By Naveen Athrappully
Private sector employment grew in the United States at a slower pace than expected in November, according to the recent ADP National Employment Report.
In total, the private sector added 127,000 jobs this month, up 7.6 percent year over year, according to an ADP press release on Nov. 30. This is the smallest job creation number since January 2021. It is also well below the median forecast of a Bloomberg survey of economists, which predicted job addition to the tune of 200,000. Service-providing industries added 213,000 jobs, while goods-producing industries saw a decline of 86,000 jobs.
The Northeast saw the biggest job additions, at 158,000 workers. In the Midwest, 41,000 jobs were lost. Medium-sized establishments with 50 to 499 employees created 246,000 jobs, with large establishments losing 68,000 and small establishments losing 51,000 jobs.
“Turning points can be hard to capture in the labor market, but our data suggest that Federal Reserve tightening is having an impact on job creation and pay gains,” said Nela Richardson, chief economist at ADP, according to the release.
“In addition, companies are no longer in hyper-replacement mode. Fewer people are quitting and the post-pandemic recovery is stabilizing.”
Meanwhile, pay gains moderated this month, remaining elevated. Workers who stayed in their jobs saw a 7.6 percent increase in pay when compared to a year ago, while those who changed jobs saw their pay rise by 15.1 percent.
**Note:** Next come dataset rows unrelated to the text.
(** ** The sequentially consistent memory *)

Definition lock_owner (cpu : nat) : M clh_lock clh_qnode_p := fun l =>
  match node_owners l !! cpu with Some o => Ok (o, l) | None => Err EPanic end.
Definition lock_mod_owner (cpu : nat) (f : clh_qnode_p -> clh_qnode_p) : M clh_lock unit := fun l =>
  match node_owners l !! cpu with
  | Some o => Ok (tt, l <| node_owners := <[cpu := f o]> (node_owners l) |>)
  | None => Err EPanic
  end.
Definition lock_load (i : nat) : M clh_lock clh_qnode_state := fun l =>
  match nodes l !! i with Some st => Ok (st, l) | None => Err EUndef end.
Definition lock_store (i : nat) (st : clh_qnode_state) : M clh_lock unit := fun l =>
  match nodes l !! i with
  | Some _ => Ok (tt, l <| nodes := <[i := st]> (nodes l) |>)
  | None => Err EUndef
  end.
Definition lock_swap (new : option nat) : M clh_lock (option nat) := fun l =>
  Ok (lock_head l, l <| lock_head := new |>).

#[export] Instance sc_memory : NodeMemory clh_lock := {
  get_owner := lock_owner;
  mod_owner := lock_mod_owner;
  load_state _ := lock_load;
  store_state _ := lock_store;
  swap_head _ _ new := let* old := lock_swap new in ret (Some old) }.

(** [clh_lock::new] followed by [init], for [n] cores. *)
Definition lock_init (n : nat) : clh_lock :=
  mk_clh_lock (replicate (S n) CLHState_Granted)
    ((fun i => mk_qnode_p (Some i) None 0) <$> seq 0 n) (Some n).

(** ** The accesses of the lock, one by one *)

(** Where a core is in its code. *)
Inductive pc : Type :=
| Outside                      (* not holding the lock and not asking for it *)
| Marked                       (* its node is pending *)
| Swapped (raw_ptr : option nat)
| Spinning                     (* in [while next_node_value(cpu) != Granted] *)
| Critical                     (* [acquire] returned *)
| Granting.                    (* between the two writes of [release] *)

#[export] Instance pc_eq_dec : EqDecision pc.
Proof. solve_decision. Defined.

Inductive event : Type := Queued (cpu : nat) | Entered (cpu : nat) | Left (cpu : nat).

Record system (S : Type) := mk_system { the_lock : S; pcs : list pc }.
Arguments mk_system {S}.
Arguments the_lock {S}.
Arguments pcs {S}.

Section lock.
Context {T : Type} {mem : NodeMemory T} {ord : SwapOrder}.

(** [p.as_mut().unwrap()]: a null pointer panics. *)
Definition get_state_of (cpu : nat) (p : option nat) : M T clh_qnode_state :=
  match p with None => fail EPanic | Some i => load_state cpu i end.
Definition set_state_of (cpu : nat) (p : option nat) (st : clh_qnode_state) : M T unit :=
  match p with None => fail EPanic | Some i => store_state cpu i st end.

Definition is_ipi_pending (cpu : nat) : M T bool :=
  let* o := get_owner cpu in ret (ipi o =? 1).
Definition set_ipi (cpu : nat) (v : Z) : M T unit := mod_owner cpu (fun o => o <| ipi := v |>).

Definition is_self_in_queue (cpu : nat) : M T bool :=
  let* o := get_owner cpu in
  let* st := get_state_of cpu (node o) in
  ret (bool_decide (st = CLHState_Pending)).

Definition next_node_value (cpu : nat) : M T clh_qnode_state :=
  let* o := get_owner cpu in get_state_of cpu (next o).

Definition acquire_mark (cpu : nat) : M T unit :=
  let* o := get_owner cpu in set_state_of cpu (node o) CLHState_Pending.

(** [self.head.swap(node, Ordering::Relaxed)], with the ordering as a
    parameter. *)
Definition acquire_swap (cpu : nat) : M T (option (option nat)) :=
  let* o := get_owner cpu in swap_head the_order cpu (node o).

Definition acquire_store (cpu : nat) (raw_ptr : option nat) : M T unit :=
  mod_owner cpu (fun o => o <| next := raw_ptr |>).

Definition release_grant (cpu : nat) : M T unit :=
  let* o := get_owner cpu in set_state_of cpu (node o) CLHState_Granted.

Definition release_recycle (cpu : nat) : M T unit :=
  mod_owner cpu (fun o => o <| node := next o |>).

(** One access by core [cpu]; the loop around the swap repeats it while the
    old head is null. *)
Definition cpu_access (cpu : nat) (p : pc) : M T (pc * list event) :=
  match p with
  | Outside => acquire_mark cpu ;;; ret (Marked, [])
  | Marked =>
      let* old := acquire_swap cpu in
      ret (match old with Some old => (Swapped old, [Queued cpu]) | None => (Marked, []) end)
  | Swapped old =>
      acquire_store cpu old ;;;
      ret (match old with Some _ => Spinning | None => Marked end, [])
  | Spinning =>
      let* st := next_node_value cpu in
      ret (match st with CLHState_Granted => (Critical, [Entered cpu]) | _ => (Spinning, []) end)
  | Critical => release_grant cpu ;;; ret (Granting, [Left cpu])
  | Granting => release_recycle cpu ;;; ret (Outside, [])
  end.
(** C9.  From a computed baseline, one run of the what-if tab (whatever
    the column choice, the percentage and the button, and whether or not
    the handler fails) leaves the script's variables as they were: the
    filtered frame is the same object with the same contents, the
    connection and the baseline KPIs are unchanged and the baseline
    queries still return them, the session state is unchanged, every
    object that existed is untouched, and no variable or registration
    refers to an object created by the handler. *)
Theorem C9_what_if_frame
    (h : gmap nat DataFrame) (fdf : nat) (session : Session)
    (sales category date : option string) (w : World)
    (numeric : list string) (choice : nat) (pct : Qc) (clicked : bool)
    (r : res (option KpiData)) (w' : World) :
  run_kpis h fdf sales category date session = Ok w →
  what_if_tab sales category date numeric choice pct clicked w = (r, w') →
  same_roots w w'
  ∧ old_objects_kept w w'
  ∧ heap w' !! filtered_df w' = heap w !! filtered_df w
  ∧ kpi_queries (heap w') (con w') "sales_data" sales category date = Ok (kpi_data w)
  ∧ session_state w' = session
  ∧ (∀ l, reachable w' l → l ∈ dom (heap w)).
Proof.
  intros Hrun Htab.
  destruct (run_kpis_inv _ _ _ _ _ _ _ Hrun)
    as (df & Hdf & Hh & Hf & Hcon & Hsess & Hscan & Hk).
  destruct (what_if_tab_shape _ _ _ _ _ _ _ _ _ _ Htab) as [(Hf' & Hc' & Hk' & Hs') Hheap].
  assert (Hold : old_objects_kept w w').
  { intros l Hl. destruct Hheap as [-> | [df' ->]]; [done|].
    apply lookup_insert_ne. intros <-. by apply (is_fresh (dom (heap w))). }
  assert (Hlive : filtered_df w ∈ dom (heap w)).
  { rewrite Hh, Hf. apply elem_of_dom. by rewrite Hdf. }
  split; [done|]. split; [done|]. split; [|split; [|split]].
  - rewrite Hf'. by apply Hold.
  - rewrite <- Hk. apply kpi_queries_scan.
    rewrite Hc'. unfold DuckDB.scan. rewrite Hcon. unfold DuckDB.register.
    rewrite !lookup_insert_eq. rewrite <- Hh, <- Hf. by rewrite (Hold _ Hlive).
  - congruence.
  - intros l [Hl | [name Hl]].
    + rewrite <- Hl, Hf'. done.
    + rewrite Hc', Hcon in Hl. unfold DuckDB.register in Hl.
      apply lookup_insert_Some in Hl as [[_ <-] | [_ Hl]]; [|by rewrite lookup_empty in Hl].
      by rewrite <- Hf.
Qed.
(** * Pure-pursuit curvature laws, follower state and home-position update

    A shallow embedding of the parts of the waypoint-following engine that
    carry its numerical contracts:

    - [TruckState::getCurvatureToPointInVehicleFrame] and
      [TruckState::getCurvatureWithTrailer]  (vehicles/truckstate.cpp),
    - the default member initialisers of [WayPointFollowerState] and of
      [PurepursuitWaypointFollower]  (autopilot/purepursuitwaypointfollower.h),
    - [MavsdkVehicleConnection::setHomeLlh], the home callback,
      [requestGotoLlh], [requestGotoENU], [sendSetGpsOriginLlh],
      [convertPosPointToMissionItem], [appendToRouteOnVehicle] and
      [inputRtcmData]
      (communication/vehicleconnections/mavsdkvehicleconnection.cpp),
    - [VESCMotorController::requestRPM] and the timer slots of the
      controller  (vehicles/controller/vescmotorcontroller.cpp).

    Numbers of C++ type [double] are read as real numbers: the arithmetic of
    the embedding is exact, and rounding, overflow and NaN are outside the
    model.  Where a product of doubles is turned into an integer
    ([requestGotoLlh], [sendSetGpsOriginLlh]) the product is the computed
    one.  [unsigned] and [int] members are integers in [Z]. *)

From Stdlib Require Import Reals Lra ZArith Lia Bool List.
From Stdlib Require Strings.Byte.
Import ListNotations.

Local Open Scope R_scope.

(** ** The C math library *)

Module Libm.

Definition M_PI : R := PI.

(** [atan2(y, x)]: the angle of the point [(x, y)], in (-PI, PI], with the
    value 0 at the origin. *)
Definition atan2 (y x : R) : R :=
  if Rlt_dec 0 x then atan (y / x)
  else if Rlt_dec x 0 then
         (if Rle_dec 0 y then atan (y / x) + PI else atan (y / x) - PI)
  else if Rlt_dec 0 y then PI / 2
  else if Rlt_dec y 0 then - (PI / 2)
  else 0.

End Libm.

(** ** Points and poses *)

Module QPointF.
Record t : Type := mk { x : R; y : R }.
End QPointF.

Module PosPoint.
(** The fields of a pose read by the code below: position in metres and
    yaw in degrees. *)
Record t : Type := mk { getX : R; getY : R; getHeight : R; getYaw : R }.

Definition setX (v : R) (p : t) : t := mk v (getY p) (getHeight p) (getYaw p).
Definition setY (v : R) (p : t) : t := mk (getX p) v (getHeight p) (getYaw p).
Definition setHeight (v : R) (p : t) : t := mk (getX p) (getY p) v (getYaw p).

(** The pose the comment of [getCurvatureWithTrailer] describes: position
    0,0 with 0 yaw. *)
Definition origin : t := mk 0 0 0 0.
End PosPoint.

(** ** vehicles/truckstate.cpp *)

Module TruckState.

(** What the curvature law reads of a truck: the trailer flag and the
    values returned by [getSpeed()], [getTrailerAngleRadians()] and
    [getAutopilotRadius()]. *)
Record t : Type := mk {
  mHasTrailer : bool;
  getSpeed : R;
  getTrailerAngleRadians : R;
  getAutopilotRadius : R
}.

Definition getHasTrailer (s : t) : bool := mHasTrailer s.

Definition setHasTrailer (hasTrailer : bool) (s : t) : t :=
  mk hasTrailer (getSpeed s) (getTrailerAngleRadians s) (getAutopilotRadius s).

(** Trailer wheelbase in metres, the local [l2] of
    [getCurvatureWithTrailer]. *)
Definition l2 : R := 715 / 1000.

Section WithDefaultPose.

(** [const PosPoint vehiclePos;] is a default-constructed pose.  The
    class [PosPoint] is declared in core/pospoint.h, so the pose is a
    parameter here; the source comment gives it as [PosPoint.origin]. *)
Variable vehiclePos : PosPoint.t.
Latest job opening data from the U.S. Bureau of Labor Statistics (BLS) show that employers had 10.3 million open positions listed at the end of October, less than the 10.5 million estimated by an Econoday survey of economists. This indicates that the demand for labor might possibly have eased.
The unemployment rate was 3.7 percent as of October, according to Fed data. In a speech on Nov. 28, John C. Williams, president of the Federal Reserve Bank of New York, recently predicted that the rate would climb higher in 2023.
“The labor market remains remarkably tight. Hiring is robust, and we still are seeing rapid wage gains. But with growth slowing, I anticipate that the unemployment rate will climb from its current level of 3.7 percent to between 4.5 and 5.0 percent by the end of next year,” he said.
In a Nov. 14 report by the Federal Reserve Bank of Philadelphia, a weaker outlook for the American economy is predicted. The 38 forecasters surveyed in the report predict that the economy will only grow by 1 percent in the fourth quarter, down from an earlier prediction of 1.2 percent.
In the next three quarters, output growth is also projected to be slower than earlier predictions. “A higher path for the unemployment rate accompanies the outlook for growth,” it said.
Unemployment rate is expected to move up from 3.7 percent in 2022 to 4.2 percent in 2023 and remain little changed in the following couple of years.